### EXERCISE
Nothing in the records should differ when they are repeated. Restate them word for word.

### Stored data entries
(** C25: Pages are handed out exclusively.  After [kinit1] on a range of
    kernel memory, and any sequence of allocations, frees of held pages
    and writes into held pages, [kalloc] succeeds with a page of the range
    that nobody holds; it returns 0 only when every page is held. *)
Theorem kalloc_exclusive vstart vend s0 s O :
  let n := Z.to_nat ((vend - PGROUNDUP vstart) / PGSIZE) in
  let P : gset Z := list_to_set (range_pages (PGROUNDUP vstart) n) in
  (∀ a, is_byte (k_mem s0 a)) → freelist s0 = 0 →
  kend <= vstart → KERNBASE < vstart <= vend → PGROUNDUP vstart <= vend →
  vend <= KERNBASE + PHYSTOP →
  ∃ s1, kinit1 vstart vend s0 = Ret tt s1 ∧
  (rtc alloc_step (s1, ∅) (s, O) →
   ∃ r s', kalloc s = Ret r s' ∧ (r = 0 ∧ O = P ∨ r ∈ P ∧ r ∉ O)).
Proof.
  intros n P Hbytes Hfree Hk Hb Hle Htop.
  assert (Hup : PGROUNDUP vstart = 4096 * ((vstart + 4095) / 4096)).
  { apply PGROUNDUP_eq; unfold KERNBASE, PHYSTOP in *; [lia|dlia]. }
  assert (W : wp (kinit1 vstart vend) (λ _ s', free_list s' (rev (range_pages (PGROUNDUP vstart) n))) s0).
  { unfold kinit1. apply wp_bind, wp_modify. unfold freerange.
    eapply wp_mono; [apply (freerange_loop_spec _ _ [])|].
    { split; try done; constructor. }
    { rewrite Hup. change PGSIZE with 4096. dlia. } { rewrite Hup. dlia. } { rewrite Hup. dlia. }
    { done. } { done. }
    { fold n. subst n. change PGSIZE with 4096. unfold KERNBASE in *. rewrite Hup in *. dlia. }
    { intros x Hx. by apply not_elem_of_nil in Hx. }
    intros [] s' [FL _]. by rewrite app_nil_r in FL. }
  apply wp_returns in W as (s1 & E1 & FL). exists s1. split; [done|]. intros Hsteps.
  assert (HP : ∀ p, p ∈ P → page_ok p).
  { intros p Hp. apply elem_of_list_to_set, elem_of_range_pages in Hp as (k & Hk' & ->).
    rewrite Hup. subst n. rewrite Hup in Hk'. change PGSIZE with 4096 in *.
    unfold page_ok. change PGSIZE with 4096. unfold KERNBASE, PHYSTOP in *. split_and!; dlia. }
  assert (Hinv : pages_split P (s, O)).
  { assert (H0 : pages_split P (s1, ∅)).
    { eexists. split; [exact FL|]. cbn [snd]. split; [clear; set_solver|].
      subst P. apply set_eq. intros x.
      rewrite elem_of_union, !elem_of_list_to_set, !list_elem_of_In, <-in_rev.
      clear. set_solver. }
    revert H0. induction Hsteps as [|c1 c2 c3 St _ IH]; [done|].
    intros H. apply IH. by apply (alloc_step_split P c1). }
  destruct Hinv as (l & FL' & Hdisj & HU). cbn [fst snd] in *.
  destruct (wp_elim _ _ _ (kalloc_spec s l FL')) as (r & s' & E & _ & _ & H).
  exists r, s'. split; [done|]. destruct l as [|x l].
  - left. destruct H as [-> _]. split; [done|]. rewrite <-HU. clear. set_solver.
  - right. destruct H as (-> & _). rewrite <-HU. cbn in *. clear -Hdisj. set_solver.
Qed.
End kalloc_code.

### EXERCISE ANSWER
(** C25: Pages are handed out exclusively.  After [kinit1] on a range of
    kernel memory, and any sequence of allocations, frees of held pages
    and writes into held pages, [kalloc] succeeds with a page of the range
    that nobody holds; it returns 0 only when every page is held. *)
Theorem kalloc_exclusive vstart vend s0 s O :
  let n := Z.to_nat ((vend - PGROUNDUP vstart) / PGSIZE) in
  let P : gset Z := list_to_set (range_pages (PGROUNDUP vstart) n) in
  (∀ a, is_byte (k_mem s0 a)) → freelist s0 = 0 →
  kend <= vstart → KERNBASE < vstart <= vend → PGROUNDUP vstart <= vend →
  vend <= KERNBASE + PHYSTOP →
  ∃ s1, kinit1 vstart vend s0 = Ret tt s1 ∧
  (rtc alloc_step (s1, ∅) (s, O) →
   ∃ r s', kalloc s = Ret r s' ∧ (r = 0 ∧ O = P ∨ r ∈ P ∧ r ∉ O)).
Proof.
  intros n P Hbytes Hfree Hk Hb Hle Htop.
  assert (Hup : PGROUNDUP vstart = 4096 * ((vstart + 4095) / 4096)).
  { apply PGROUNDUP_eq; unfold KERNBASE, PHYSTOP in *; [lia|dlia]. }
  assert (W : wp (kinit1 vstart vend) (λ _ s', free_list s' (rev (range_pages (PGROUNDUP vstart) n))) s0).
  { unfold kinit1. apply wp_bind, wp_modify. unfold freerange.
    eapply wp_mono; [apply (freerange_loop_spec _ _ [])|].
    { split; try done; constructor. }
    { rewrite Hup. change PGSIZE with 4096. dlia. } { rewrite Hup. dlia. } { rewrite Hup. dlia. }
    { done. } { done. }
    { fold n. subst n. change PGSIZE with 4096. unfold KERNBASE in *. rewrite Hup in *. dlia. }
    { intros x Hx. by apply not_elem_of_nil in Hx. }
    intros [] s' [FL _]. by rewrite app_nil_r in FL. }
  apply wp_returns in W as (s1 & E1 & FL). exists s1. split; [done|]. intros Hsteps.
  assert (HP : ∀ p, p ∈ P → page_ok p).
  { intros p Hp. apply elem_of_list_to_set, elem_of_range_pages in Hp as (k & Hk' & ->).
    rewrite Hup. subst n. rewrite Hup in Hk'. change PGSIZE with 4096 in *.
    unfold page_ok. change PGSIZE with 4096. unfold KERNBASE, PHYSTOP in *. split_and!; dlia. }
  assert (Hinv : pages_split P (s, O)).
  { assert (H0 : pages_split P (s1, ∅)).
    { eexists. split; [exact FL|]. cbn [snd]. split; [clear; set_solver|].
      subst P. apply set_eq. intros x.
      rewrite elem_of_union, !elem_of_list_to_set, !list_elem_of_In, <-in_rev.
      clear. set_solver. }
    revert H0. induction Hsteps as [|c1 c2 c3 St _ IH]; [done|].
    intros H. apply IH. by apply (alloc_step_split P c1). }
  destruct Hinv as (l & FL' & Hdisj & HU). cbn [fst snd] in *.
  destruct (wp_elim _ _ _ (kalloc_spec s l FL')) as (r & s' & E & _ & _ & H).
  exists r, s'. split; [done|]. destruct l as [|x l].
  - left. destruct H as [-> _]. split; [done|]. rewrite <-HU. clear. set_solver.
  - right. destruct H as (-> & _). rewrite <-HU. cbn in *. clear -Hdisj. set_solver.
Qed.
End kalloc_code.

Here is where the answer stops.